WHAT TO DO
Please return every line of the records below that holds the word "request".

....

(* ===== verification/Domain.v ===== *)
(** * Domain data

    The structs and string enumerations of package domain, field by field and
    in the order of the source.  A field [F] of a struct [T] is the projection
    [P_F], where [P] is [T] or a shorter name for the structs the program uses
    most (Intent for OperationalIntent, Volume, Publication, Notification,
    Deployment, Flight, and so on).  A pointer field is an [option]; an
    enumeration is a string type with its constants, as in Go, so that a value
    that came from a request may be none of them.  [zero_T] is the zero value
    of [T], on which composite literals are built. *)

From S2P Require Import Prelude GoRuntime.
From stdpp Require Import options.

(** ** Enumerations *)

Definition AircraftStatus : Set := string.
Definition AcceptanceStatus : Set := string.
Definition RemoteIDStatus : Set := string.
Definition MaintenanceStatus : Set := string.
Definition Severity : Set := string.
Definition ReadinessStatus : Set := string.
Definition FlightStatus : Set := string.
Definition IntentStatus : Set := string.
Definition AuthorizationPath : Set := string.
Definition PopulationCategory : Set := string.
Definition PreflightStatus : Set := string.
Definition PreflightCheckCategory : Set := string.
Definition EvidenceRecordType : Set := string.
Definition EvidenceStatus : Set := string.
Definition ConformanceStatus : Set := string.
Definition ReportabilityStatus : Set := string.
Definition PersonnelRole : Set := string.
Definition SecurityAssessmentStatus : Set := string.
Definition AltitudeReference : Set := string.
Definition OperationalVolumeType : Set := string.
Definition ConformanceEventCode : Set := string.
Definition ComplianceFindingStatus : Set := string.
Definition DeconflictionPosture : Set := string.
Definition ConflictFindingStatus : Set := string.
Definition ConflictFindingSourceType : Set := string.
Definition OperationalIntentExternalState : Set := string.
Definition PublicationSyncStatus : Set := string.
Definition MissionSourceFormat : Set := string.
Definition MissionDeploymentStatus : Set := string.

Definition AircraftStatusActive : AircraftStatus := "active".
Definition AircraftStatusInactive : AircraftStatus := "inactive".
Definition AircraftStatusMaintenance : AircraftStatus := "maintenance".
Definition AircraftStatusReview : AircraftStatus := "review".

Definition AcceptanceStatusDraft : AcceptanceStatus := "draft".
Definition AcceptanceStatusReview : AcceptanceStatus := "review".
Definition AcceptanceStatusAccepted : AcceptanceStatus := "accepted".
Definition AcceptanceStatusRejected : AcceptanceStatus := "rejected".
Definition AcceptanceStatusExpired : AcceptanceStatus := "expired".

Definition RemoteIDStatusUnknown : RemoteIDStatus := "unknown".
Definition RemoteIDStatusBroadcasting : RemoteIDStatus := "broadcasting".
Definition RemoteIDStatusOffline : RemoteIDStatus := "offline".
Definition RemoteIDStatusDegraded : RemoteIDStatus := "degraded".

Definition MaintenanceStatusCurrent : MaintenanceStatus := "current".
Definition MaintenanceStatusDueSoon : MaintenanceStatus := "due_soon".
Definition MaintenanceStatusOpen : MaintenanceStatus := "open".
Definition MaintenanceStatusOverdue : MaintenanceStatus := "overdue".
Definition MaintenanceStatusClosed : MaintenanceStatus := "closed".

Definition SeverityInfo : Severity := "info".
Definition SeverityAdvisory : Severity := "advisory".
Definition SeverityWarning : Severity := "warning".
Definition SeverityCritical : Severity := "critical".

Definition ReadinessStatusReady : ReadinessStatus := "ready".
Definition ReadinessStatusReview : ReadinessStatus := "review".
Definition ReadinessStatusWarning : ReadinessStatus := "warning".
Definition ReadinessStatusBlocked : ReadinessStatus := "blocked".
Definition ReadinessStatusUnknown : ReadinessStatus := "unknown".

Definition FlightStatusPlanned : FlightStatus := "planned".
Definition FlightStatusActive : FlightStatus := "active".
Definition FlightStatusComplete : FlightStatus := "complete".
Definition FlightStatusAborted : FlightStatus := "aborted".
Definition FlightStatusInterrupted : FlightStatus := "interrupted".

Definition IntentStatusDraft : IntentStatus := "draft".
Definition IntentStatusSubmitted : IntentStatus := "submitted".
Definition IntentStatusReview : IntentStatus := "review".
Definition IntentStatusAccepted : IntentStatus := "accepted".
Definition IntentStatusRejected : IntentStatus := "rejected".
Definition IntentStatusActive : IntentStatus := "active".
Definition IntentStatusComplete : IntentStatus := "complete".
Definition IntentStatusCanceled : IntentStatus := "canceled".
Definition IntentStatusSuperseded : IntentStatus := "superseded".

Definition AuthorizationPathPermit : AuthorizationPath := "permit".
Definition AuthorizationPathCertificate : AuthorizationPath := "certificate".
Definition AuthorizationPathWaiver : AuthorizationPath := "waiver".
Definition AuthorizationPathExemption : AuthorizationPath := "exemption".
Definition AuthorizationPathDemo : AuthorizationPath := "demo".
Definition AuthorizationPathUnknown : AuthorizationPath := "unknown".

Definition PopulationCategoryOne : PopulationCategory := "cat_1".
Definition PopulationCategoryTwo : PopulationCategory := "cat_2".
Definition PopulationCategoryThree : PopulationCategory := "cat_3".
Definition PopulationCategoryFour : PopulationCategory := "cat_4".
Definition PopulationCategoryFive : PopulationCategory := "cat_5".
Definition PopulationCategoryUnknown : PopulationCategory := "unknown".

Definition PreflightStatusClear : PreflightStatus := "clear".
Definition PreflightStatusReview : PreflightStatus := "review".
Definition PreflightStatusAction : PreflightStatus := "action".
Definition PreflightStatusBlocked : PreflightStatus := "blocked".

Definition PreflightCheckWeather : PreflightCheckCategory := "weather".
Definition PreflightCheckNOTAM : PreflightCheckCategory := "notam".
Definition PreflightCheckAirspace : PreflightCheckCategory := "airspace".
Definition PreflightCheckPopulation : PreflightCheckCategory := "population".
Definition PreflightCheckObstacle : PreflightCheckCategory := "obstacle".
Definition PreflightCheckBattery : PreflightCheckCategory := "battery".
Definition PreflightCheckMaintenance : PreflightCheckCategory := "maintenance".
Definition PreflightCheckRemoteID : PreflightCheckCategory := "remote_id".
Definition PreflightCheckPersonnel : PreflightCheckCategory := "personnel".
Definition PreflightCheckCybersecurity : PreflightCheckCategory := "cybersecurity".

Definition EvidenceRecordFlight : EvidenceRecordType := "flight_record".
Definition EvidenceRecordPreflight : EvidenceRecordType := "preflight_package".
Definition EvidenceRecordMaintenance : EvidenceRecordType := "maintenance_release".
Definition EvidenceRecordConformance : EvidenceRecordType := "conformance_record".
Definition EvidenceRecordReportability : EvidenceRecordType := "reportability_review".
Definition EvidenceRecordSecurity : EvidenceRecordType := "security_report".
Definition EvidenceRecordMonthlyExport : EvidenceRecordType := "monthly_export".

Definition EvidenceStatusOpen : EvidenceStatus := "open".
Definition EvidenceStatusReview : EvidenceStatus := "review".
Definition EvidenceStatusComplete : EvidenceStatus := "complete".
Definition EvidenceStatusExported : EvidenceStatus := "exported".

Definition ConformanceStatusUnknown : ConformanceStatus := "unknown".
Definition ConformanceStatusConforming : ConformanceStatus := "conforming".
Definition ConformanceStatusNonConforming : ConformanceStatus := "non_conforming".
Definition ConformanceStatusContingent : ConformanceStatus := "contingent".
Definition ConformanceStatusEmergency : ConformanceStatus := "emergency".
Definition ConformanceStatusComplete : ConformanceStatus := "complete".

Definition ReportabilityStatusNo : ReportabilityStatus := "no".
Definition ReportabilityStatusReview : ReportabilityStatus := "review".
Definition ReportabilityStatusReportable : ReportabilityStatus := "reportable".
Definition ReportabilityStatusClosed : ReportabilityStatus := "closed".

Definition PersonnelRoleSupervisor : PersonnelRole := "operations_supervisor".
Definition PersonnelRoleFlightCoordinator : PersonnelRole := "flight_coordinator".
Definition PersonnelRoleMaintenance : PersonnelRole := "maintenance".
Definition PersonnelRoleGroundHandler : PersonnelRole := "ground_handler".
Definition PersonnelRoleSecurity : PersonnelRole := "security".

Definition SecurityAssessmentUnknown : SecurityAssessmentStatus := "unknown".
Definition SecurityAssessmentPending : SecurityAssessmentStatus := "pending".
Definition SecurityAssessmentCleared : SecurityAssessmentStatus := "cleared".
Definition SecurityAssessmentExpired : SecurityAssessmentStatus := "expired".
Definition SecurityAssessmentDenied : SecurityAssessmentStatus := "denied".

Definition AltitudeReferenceAGL : AltitudeReference := "agl".
Definition AltitudeReferenceMSL : AltitudeReference := "msl".
Definition AltitudeReferenceWGS84 : AltitudeReference := "wgs84".
Definition AltitudeReferenceRelative : AltitudeReference := "relative".
Definition AltitudeReferenceBaro : AltitudeReference := "barometric".

Definition OperationalVolumeRoute : OperationalVolumeType := "route".
Definition OperationalVolumeLoiter : OperationalVolumeType := "loiter".
Definition OperationalVolumeContingency : OperationalVolumeType := "contingency".
Definition OperationalVolumeEmergency : OperationalVolumeType := "emergency".

Definition ConformanceEventIntentExit : ConformanceEventCode := "intent_exit".
Definition ConformanceEventAltitudeDeviation : ConformanceEventCode := "altitude_deviation".
Definition ConformanceEventTelemetryLoss : ConformanceEventCode := "telemetry_loss".
Definition ConformanceEventC2Degraded : ConformanceEventCode := "c2_degraded".
Definition ConformanceEventRemoteIDDegraded : ConformanceEventCode := "remote_id_degraded".

Definition ComplianceFindingPass : ComplianceFindingStatus := "pass".
Definition ComplianceFindingReview : ComplianceFindingStatus := "review".
Definition ComplianceFindingFail : ComplianceFindingStatus := "fail".
Definition ComplianceFindingWaived : ComplianceFindingStatus := "waived".

Definition DeconflictionPostureClear : DeconflictionPosture := "clear".
Definition DeconflictionPostureConflict : DeconflictionPosture := "conflict".
Definition DeconflictionPosturePotentialConflict : DeconflictionPosture := "potential_conflict".
Definition DeconflictionPostureIndeterminate : DeconflictionPosture := "indeterminate".

Definition ConflictFindingStatusClear : ConflictFindingStatus := "clear".
Definition ConflictFindingStatusConflict : ConflictFindingStatus := "conflict".
Definition ConflictFindingStatusPotentialConflict : ConflictFindingStatus := "potential_conflict".
Definition ConflictFindingStatusIndeterminate : ConflictFindingStatus := "indeterminate".

Definition ConflictFindingSourceLocal : ConflictFindingSourceType := "local".
Definition ConflictFindingSourceExternal : ConflictFindingSourceType := "external".

Definition OperationalIntentExternalStateAccepted : OperationalIntentExternalState := "Accepted".
Definition OperationalIntentExternalStateActivated : OperationalIntentExternalState := "Activated".
Definition OperationalIntentExternalStateWithdrawn : OperationalIntentExternalState := "Withdrawn".

Definition PublicationSyncPending : PublicationSyncStatus := "pending".
Definition PublicationSyncProcessing : PublicationSyncStatus := "processing".
Definition PublicationSyncConfirmed : PublicationSyncStatus := "confirmed".
Definition PublicationSyncRetrying : PublicationSyncStatus := "retrying".
Definition PublicationSyncBlocked : PublicationSyncStatus := "blocked".
Definition PublicationSyncWithdrawn : PublicationSyncStatus := "withdrawn".

Definition MissionSourceFormatQGCWPL110 : MissionSourceFormat := "qgc_wpl_110".

Definition MissionDeploymentPending : MissionDeploymentStatus := "pending".
Definition MissionDeploymentApplied : MissionDeploymentStatus := "applied".
Definition MissionDeploymentAlreadyApplied : MissionDeploymentStatus := "already_applied".
Definition MissionDeploymentRejected : MissionDeploymentStatus := "rejected".
Definition MissionDeploymentTemporaryError : MissionDeploymentStatus := "temporary_error".
Definition MissionDeploymentOutcomeUnknown : MissionDeploymentStatus := "outcome_unknown".
Definition MissionDeploymentBindingMismatch : MissionDeploymentStatus := "binding_mismatch".
Definition MissionDeploymentOnboardMissionMismatch : MissionDeploymentStatus :=
    "onboard_mission_mismatch".

(** ** Structs *)

Record Operator : Set := mkOperator {
  Operator_ID : string;
  Operator_Name : string;
  Operator_LegalName : string;
  Operator_CreatedAt : Time;
  Operator_UpdatedAt : Time;
}.
(* ===== verification/Errors.v ===== *)
(** * Error values

    The sentinel errors of the durable store and of the services, the errors
    that wrap them with [fmt.Errorf("...%w...")] or [errors.Join], and
    [errors.Is]; of the errors of other libraries, those that the program looks
    at.  A call that returns a value and an error has an [outcome]. *)

From S2P Require Import Prelude GoRuntime Domain.
From stdpp Require Import options.

(** The package variables initialised with [errors.New], compared by identity. *)
Inductive sentinel :=
  | ErrNotFound
  | ErrAlreadyExists
  | ErrVersionConflict
  | ErrActiveIntent
  | ErrIdempotencyConflict
  | ErrInvalidMissionCoverageGeometry
  | ErrInvalidTransition
  | ErrActivationBlocked
  | ErrValidation
  | ErrMissionDeploymentUnavailable
  | ErrConformanceHistoryUnavailable.

#[global] Instance sentinel_eq_dec : EqDecision sentinel.
Proof. solve_decision. Defined.

(** The texts given to [errors.New]: first those of package durable, then
    those of package service. *)
Definition durable_error_text (s : sentinel) : string :=
  match s with
  | ErrNotFound => "not found"
  | ErrAlreadyExists => "already exists"
  | ErrVersionConflict => "version conflict"
  | ErrActiveIntent => "aircraft already has an active operational intent"
  | ErrIdempotencyConflict => "idempotency key was already used for a different request"
  | ErrInvalidMissionCoverageGeometry => "invalid mission coverage geometry"
  | _ => ""
  end.

Definition sentinel_text (s : sentinel) : string :=
  match s with
  | ErrInvalidTransition => "invalid intent lifecycle transition"
  | ErrActivationBlocked => "intent activation blocked"
  | ErrValidation => "validation failed"
  | ErrMissionDeploymentUnavailable => "mission deployment unavailable"
  | ErrConformanceHistoryUnavailable => "durable conformance history is unavailable"
  | _ => durable_error_text s
  end.

Inductive error :=
  | New (s : sentinel)
  | Errorf (text : string) (wrapped : list error)
  | ActiveIntentModificationError (IntentID Status : string) (Version : Z)
  | SCDResponseError (StatusCode : Z) (text : string)
  | MissionValidationError (Findings : list MissionValidationFinding)
  | StatusError (Code : Z) (text : string)
  | PgError (Code ConstraintName : string) (text : string).

Coercion New : sentinel >-> error.

(** The method [Error]: the message. *)
Definition Error (e : error) : string :=
  match e with
  | New s => sentinel_text s
  | Errorf text _ => text
  | ActiveIntentModificationError _ _ _ =>
      sentinel_text ErrInvalidTransition +:+ ": active intent modification blocked"
  | SCDResponseError _ text => text
  | MissionValidationError findings =>
      sentinel_text ErrValidation +:+ ": mission validation produced "
        +:+ Itoa (Z.of_nat (length findings)) +:+ " blocking finding(s)"
  | StatusError _ text => text
  | PgError _ _ text => text
  end.

(** [errors.Is(err, target)] follows the wrapped errors. *)
Fixpoint errors_Is (e : error) (target : sentinel) : bool :=
  match e with
  | New s => bool_decide (s = target)
  | Errorf _ wrapped => existsb (λ e', errors_Is e' target) wrapped
  | ActiveIntentModificationError _ _ _ => bool_decide (ErrInvalidTransition = target)
  | SCDResponseError _ _ => false
  | MissionValidationError _ => bool_decide (ErrValidation = target)
  | StatusError _ _ | PgError _ _ _ => false
  end.

(** [errors.As(err, &responseErr)] for the answers of the coordination service
    with a status that is not a success: the status code of the first one. *)
Fixpoint errors_As_SCD (e : error) : option Z :=
  match e with
  | SCDResponseError code _ => Some code
  | Errorf _ wrapped => head (omap errors_As_SCD wrapped)
  | _ => None
  end.

(** [status.Code(err)] of an error of a gRPC call, itself or wrapped; errors of
    other kinds have the code Unknown. *)
Fixpoint errors_As_Status (e : error) : option Z :=
  match e with
  | StatusError code _ => Some code
  | Errorf _ wrapped => head (omap errors_As_Status wrapped)
  | _ => None
  end.

(** [errors.As(err, &pgErr)] for the errors of PostgreSQL: the code and the name
    of the constraint of the first one. *)
Fixpoint errors_As_Pg (e : error) : option (string * string) :=
  match e with
  | PgError code constraint _ => Some (code, constraint)
  | Errorf _ wrapped => head (omap errors_As_Pg wrapped)
  | _ => None
  end.

Definition codes_Unknown : Z := 2.
Definition codes_Unavailable : Z := 14.

Definition status_Code (e : error) : Z := default codes_Unknown (errors_As_Status e).

(** [fmt.Errorf] without a wrapped error, and [errors.New] outside a package
    variable. *)
Definition plain (text : string) : error := Errorf text [].

(** [fmt.Errorf("context: %w", err)] *)
Definition wrap (context : string) (err : error) : error :=
  Errorf (context +:+ ": " +:+ Error err) [err].

(** [fmt.Errorf("%w: detail", sentinel)] *)
Definition because (s : error) (detail : string) : error :=
  Errorf (Error s +:+ ": " +:+ detail) [s].

(** [errors.Join] of two errors that are not nil. *)
Definition errors_Join (e1 e2 : error) : error :=
  Errorf (Error e1 +:+ String (Ascii.ascii_of_N 10) (Error e2)) [e1; e2].

(** [errors.Join] of a list of errors that are not nil; nil for none. *)
Definition errors_Join_all (errs : list error) : option error :=
  match errs with
  | [] => None
  | _ => Some (Errorf (String.concat (String (Ascii.ascii_of_N 10) EmptyString) (map Error errs)) errs)
  end.

Lemma errors_Is_wrap c e s : errors_Is (wrap c e) s = errors_Is e s.
Proof. cbn. by rewrite orb_false_r. Qed.

Lemma errors_Is_because e d s : errors_Is (because e d) s = errors_Is e s.
Proof. cbn. by rewrite orb_false_r. Qed.

Lemma errors_Is_Join e1 e2 s : errors_Is (errors_Join e1 e2) s = errors_Is e1 s || errors_Is e2 s.
Proof. cbn. by rewrite orb_false_r. Qed.

(** ** Outcomes *)

Inductive outcome (A : Type) : Type :=
  | Ok (value : A)
  | Err (err : error).
Arguments Ok {A} value.
Arguments Err {A} err.

Definition is_ok {A} (o : outcome A) : bool := match o with Ok _ => true | Err _ => false end.

Create Rewrite HintDb errors.
#[export] Hint Rewrite errors_Is_wrap errors_Is_because errors_Is_Join : errors.
(* ===== verification/GoTime.v ===== *)
(** * Dates and durations

    The calendar of package [time]: the date of a day, [Time.AddDate],
    [Time.Truncate] and the layout [time.RFC3339Nano], for instants in UTC.  A
    day is counted from the first of January of the year 1. *)

From S2P Require Import Prelude GoRuntime GoStrings GoFloat GoJson GoStrconv Errors.
From stdpp Require Import options.

Definition Hour : Duration := 60 * Minute.
Definition Day : Duration := 24 * Hour.

(** Year, month and day of a month. *)
Record date : Set := mkDate { year : Z; month : Z; day : Z }.

#[global] Instance date_eq_dec : EqDecision date.
Proof. solve_decision. Defined.

(** Years are counted from March here, so that the leap day is the last one; 400
    of them are an era. *)
Definition days_of_era : Z := 146097.

(** The date of a day of an era: the year in the era, and month and day. *)
Definition era_date (doe : Z) : Z * Z * Z :=
  let yoe := (doe - doe / 1460 + doe / 36524 - doe / 146096) / 365 in
  let doy := doe - (365 * yoe + yoe / 4 - yoe / 100) in
  let mp := (5 * doy + 2) / 153 in
  (yoe, if mp <? 10 then mp + 3 else mp - 9, doy - (153 * mp + 2) / 5 + 1).

Definition date_of_day (days : Z) : date :=
  let z := days + 306 in
  let '(yoe, m, d) := era_date (z mod days_of_era) in
  mkDate (yoe + 400 * (z / days_of_era) + (if m <=? 2 then 1 else 0)) m d.

(** The day of an era, of a year in it that starts in March. *)
Definition era_day (yoe m d : Z) : Z :=
  let doy := (153 * (if 2 <? m then m - 3 else m + 9) + 2) / 5 + d - 1 in
  yoe * 365 + yoe / 4 - yoe / 100 + doy.

Definition day_of_date (v : date) : Z :=
  let y := if month v <=? 2 then year v - 1 else year v in
  days_of_era * (y / 400) + era_day (y mod 400) (month v) (day v) - 306.

Example date_ex :
  date_of_day 0 = mkDate 1 1 1 ∧ date_of_day 719162 = mkDate 1970 1 1 ∧ date_of_day 739675 = mkDate 2026 3 1
  ∧ day_of_date (mkDate 2024 2 29) = 738944.
Proof. vm_compute. done. Qed.

(** [time.Date] with a month and a day that may be out of range. *)
Definition normal_month (v : date) : date :=
  mkDate (year v + (month v - 1) / 12) ((month v - 1) mod 12 + 1) (day v).

Definition day_of_any (v : date) : Z :=
  let v := normal_month v in day_of_date (mkDate (year v) (month v) 1) + (day v - 1).

Definition AddDate (t : Time) (years months days : Z) : Time :=
  let v := date_of_day (t / Day) in
  day_of_any (mkDate (year v + years) (month v + months) (day v + days)) * Day + t mod Day.

Example AddDate_ex :
  AddDate (day_of_date (mkDate 2026 3 31) * Day + 7) 0 (-8) 0 = day_of_date (mkDate 2025 7 31) * Day + 7
  ∧ AddDate (day_of_date (mkDate 2026 3 31) * Day) 0 (-1) 0 = day_of_date (mkDate 2026 3 3) * Day.
Proof. vm_compute. done. Qed.

(** [t.Truncate(d)] for a positive [d]. *)
Definition Truncate (t : Time) (d : Duration) : Time := t - t mod d.

(** ** The layout [time.RFC3339Nano] *)

(** At least [width] digits, of a number that may be negative. *)
Definition padded (width : nat) (n : Z) : string :=
  let digits := Itoa (Z.abs n) in
  (if n <? 0 then "-" else "")
    +:+ String.concat "" (repeat "0" (width - String.length digits)) +:+ digits.

Fixpoint drop_zeros (s : bytes) : bytes :=
  match s with c :: s' => if is_char 48 c then drop_zeros s' else s | [] => [] end.

(** The fraction of a second, without the zeros at its end. *)
Definition fraction (ns : Z) : string :=
  match rev (drop_zeros (rev (String.list_ascii_of_string (padded 9 ns)))) with
  | [] => ""
  | digits => "." +:+ String.string_of_list_ascii digits
  end.

Definition Format_RFC3339Nano (t : Time) : string :=
  let v := date_of_day (t / Day) in
  let clock := t mod Day in
  padded 4 (year v) +:+ "-" +:+ padded 2 (month v) +:+ "-" +:+ padded 2 (day v)
    +:+ "T" +:+ padded 2 (clock / Hour) +:+ ":" +:+ padded 2 (clock / Minute mod 60)
    +:+ ":" +:+ padded 2 (clock / Second mod 60) +:+ fraction (clock mod Second) +:+ "Z".

Example Format_ex :
  Format_RFC3339Nano (739675 * Day + 7 * Hour + 5 * Minute + 9 * Second + 120000000) = "2026-03-01T07:05:09.12Z"
  ∧ Format_RFC3339Nano unix_epoch = "1970-01-01T00:00:00Z".
Proof. vm_compute. done. Qed.

(** * Durations and booleans as texts

    [time.ParseDuration] and [strconv.ParseBool], as the configuration reads
    them.  The arithmetic is that of the library: unsigned integers of 64 bits
    before the point, a double for what comes after it. *)

(** ** [time.ParseDuration] *)

(** The quotation of the package: control characters and bytes above 127 are
    escaped. *)
Definition time_quote_byte (c : Ascii.ascii) : string :=
  let b := byte_of c in
  let escaped t := String (Ascii.ascii_of_N 92) t in
  if (128 <=? b)%N || (b <? 32)%N
  then escaped (String (Ascii.ascii_of_N 120) (String (hex_digit (b / 16)) (String (hex_digit (b mod 16)) EmptyString)))
  else if (b =? 34)%N || (b =? 92)%N then escaped (String c EmptyString)
  else String c EmptyString.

....

ANSWER SPACE
    that came from a request may be none of them.  [zero_T] is the zero value
  | ErrIdempotencyConflict => "idempotency key was already used for a different request"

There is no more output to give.